Мы скоро приехали к болоту, поросшему кустарником, где скрывались неприятельские мародёры, которые сделали по нас три выстрела, но не попали. Мы поехали дальше и благополучно прибыли в какую-то деревню, кажется, Цорндорф. Но здесь опять на нас посыпались выстрелы из-за садовых плетней и заставили воротиться.
На месте, где остались наши товарищи, мы не нашли уже никого; только лошади, совсем навьюченные, валялись ещё, покинутые в болоте. Мы нашли своих товарищей недалеко оттуда и соединились с ними, чтоб дальше продолжать наши поиски. Скоро выехали мы на большую дорогу: нам показалось, что она тоже ведёт к Цорндорфу, и, увидав в стороне другую деревню, мы направились к ней. Не видно было ни неприятельских форпостов, ни часовых. Покойно ехали мы вдоль прекрасных заборов, окружавших сады этой деревни, вдруг из узкого прохода, между двух садов, бросилась на нас толпа прусских солдат; они схватили за поводья наших лошадей, объявили нас пленными и привели в деревню...
Иные нравы царили вдалеке от грохота баталий.

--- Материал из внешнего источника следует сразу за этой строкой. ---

(* ===== verification/Sched.v ===== *)
(** * Scheduler

    Run queues of kernel/sched.c and the state macros of include/kernel/proc.h
    ([PST_SET] and the like), through which every part of the kernel blocks and
    unblocks processes. The run queues and their bitmap are per CPU; [cpu] is
    the CPU the code runs on. A run queue is the sequence of the processes
    linked on it (file ListHead shows that the intrusive lists implement such
    sequences): [list_del] takes a process off whatever queue it is linked on
    and does nothing to a process that is on none. *)

From S2P Require Import Prelude Bitmap Kernel.

Definition SCHED_RUNTIME : Z := 1.
Definition SCHED_ISO : Z := 2.
Definition SCHED_NORMAL : Z := 3.
Definition SCHED_IDLEPRIO : Z := 4.
Definition SCHED_RUNTIME_QUEUES : Z := 100.
Definition SCHED_QUEUES : Z := 103.
Definition RR_INTERVAL_DEFAULT : Z := 6.
Definition MSEC_PER_SEC : Z := 1000.
Definition NSEC_PER_MSEC : Z := 1000000.

(** include/lyos/const.h *)
Definition TASK_PRIO : Z := 3.
Definition TASK_QUANTUM : Z := 15.
Definition USER_PRIO : Z := 7.
Definition USER_QUANTUM : Z := 15.

Definition proc_queue (p : proc) : Z :=
  if p_sched_policy p =? SCHED_RUNTIME then p_priority p
  else SCHED_RUNTIME_QUEUES - 2 + p_sched_policy p.

(** [pst_is_runnable] *)
Definition pst_is_runnable (pst : Z) : bool := pst =? 0.

Section sched.
Context {mem : Type}.
Implicit Types st : kstate mem.

(** [MSEC_PER_SEC] is a [long]: the product of it and an [int] does not overflow. *)
Definition JIFFIES_MS (st : kstate mem) : Z := Z.quot (jiffies st * MSEC_PER_SEC) (system_hz st).

(** All queues empty. The bitmap is zero-initialised storage. *)
Definition init_sched (st : kstate mem) : kstate mem :=
  st <| run_queues := fun _ _ => [] |>
     <| rr_interval_ms := RR_INTERVAL_DEFAULT |>.

Definition enqueue_proc (cpu n : Z) (st : kstate mem) : kstate mem :=
  let queue := proc_queue (procs st n) in
  st <| run_queues ::= alter (alter (n ::.) queue) cpu |>
     <| run_queue_bitmap ::= alter (fun b => SET_BIT b queue) cpu |>.

(** [list_del(&p->run_list)] *)
Definition run_list_del (n : Z) (st : kstate mem) : kstate mem :=
  st <| run_queues ::= fun rq c q => filter (fun x => x <> n) (rq c q) |>.

Definition dequeue_proc (cpu n : Z) (st : kstate mem) : kstate mem :=
  let queue := proc_queue (procs st n) in
  let st := run_list_del n st in
  match run_queues st cpu queue with
  | [] => st <| run_queue_bitmap ::= alter (fun b => UNSET_BIT b queue) cpu |>
  | _ :: _ => st
  end.

(** ** Blocking and unblocking *)

Definition PST_IS_SET (st : kstate mem) (n pst : Z) : bool :=
  has_flag (p_state (procs st n)) pst.

Definition PST_SET_LOCKED (cpu n pst : Z) (st : kstate mem) : kstate mem :=
  let prev_pst := p_state (procs st n) in
  let st := upd_proc n (fun p => p <| p_state ::= fun s => set_flag s pst |>) st in
  if pst_is_runnable prev_pst && negb (pst_is_runnable (p_state (procs st n)))
  then dequeue_proc cpu n st else st.

Definition PST_SETFLAGS_LOCKED (cpu n flags : Z) (st : kstate mem) : kstate mem :=
  let prev_pst := p_state (procs st n) in
  let st := upd_proc n (fun p => p <| p_state := flags |>) st in
  if pst_is_runnable prev_pst && negb (pst_is_runnable (p_state (procs st n)))
  then dequeue_proc cpu n st else st.

Definition PST_UNSET_LOCKED (cpu n pst : Z) (st : kstate mem) : kstate mem :=
  let prev_pst := p_state (procs st n) in
  let st := upd_proc n (fun p => p <| p_state ::= fun s => clear_flag s pst |>) st in
  if negb (pst_is_runnable prev_pst) && pst_is_runnable (p_state (procs st n))
  then enqueue_proc cpu n st else st.

(** ** Choosing a process *)

(** The loop over the bits of a chunk: [j] runs from 0 to 63. *)
Fixpoint first_bit_of_chunk (c j : Z) (n : nat) : option Z :=
  match n with
  | O => None
  | S n =>
      if negb (Z.land c (Z.shiftl 1 j) =? 0) then Some j
      else first_bit_of_chunk c (j + 1) n
  end.

(** The loop over the chunks stops at the first that is not zero. *)
Fixpoint first_queue (b : bitmap) (i : Z) (n : nat) : option Z :=
  match n with
  | O => None
  | S n =>
      if negb (chunk b i =? 0) then
        (fun j => i * BITCHUNK_BITS + j) <$> first_bit_of_chunk (chunk b i) 0 64
      else first_queue b (i + 1) n
  end.

(** The loop over the processes of the queue; [smallest] is an unsigned
    64-bit word that starts as [-1]. *)
Fixpoint select_proc (st : kstate mem) (l : list Z) (smallest : Z) (selected : option Z)
  : option Z :=
  match l with
  | [] => selected
  | n :: l =>
      let deadline := p_deadline (procs st n) in
      if deadline <? wrapu 64 (JIFFIES_MS st) then Some n
      else if (smallest =? 2 ^ 64 - 1) || (deadline <? smallest)
      then select_proc st l deadline (Some n)
      else select_proc st l smallest selected
  end.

Небезынтересно обратиться к запискам графа Мессельера (1720—1777), одного из секретарей французского посла при русском дворе маркиза Лопиталя. И хоть воспоминания графа в значительной мере апокрифичны — он спокойно и постоянно путает имена, события, хронологию и не менее спокойно и привычно преувеличивает свою роль, — но они ценны передачей того духа, что царил при дворе, и, наверное, не только русском: интриги как форма существования славно живущих придворных тел:
“Императрица, по возвращении в свой Петербургский летний дворец, приняла г. де Лоапиталя в особой аудиенции, во время которой начала говорить ему с доверием о происках Англии.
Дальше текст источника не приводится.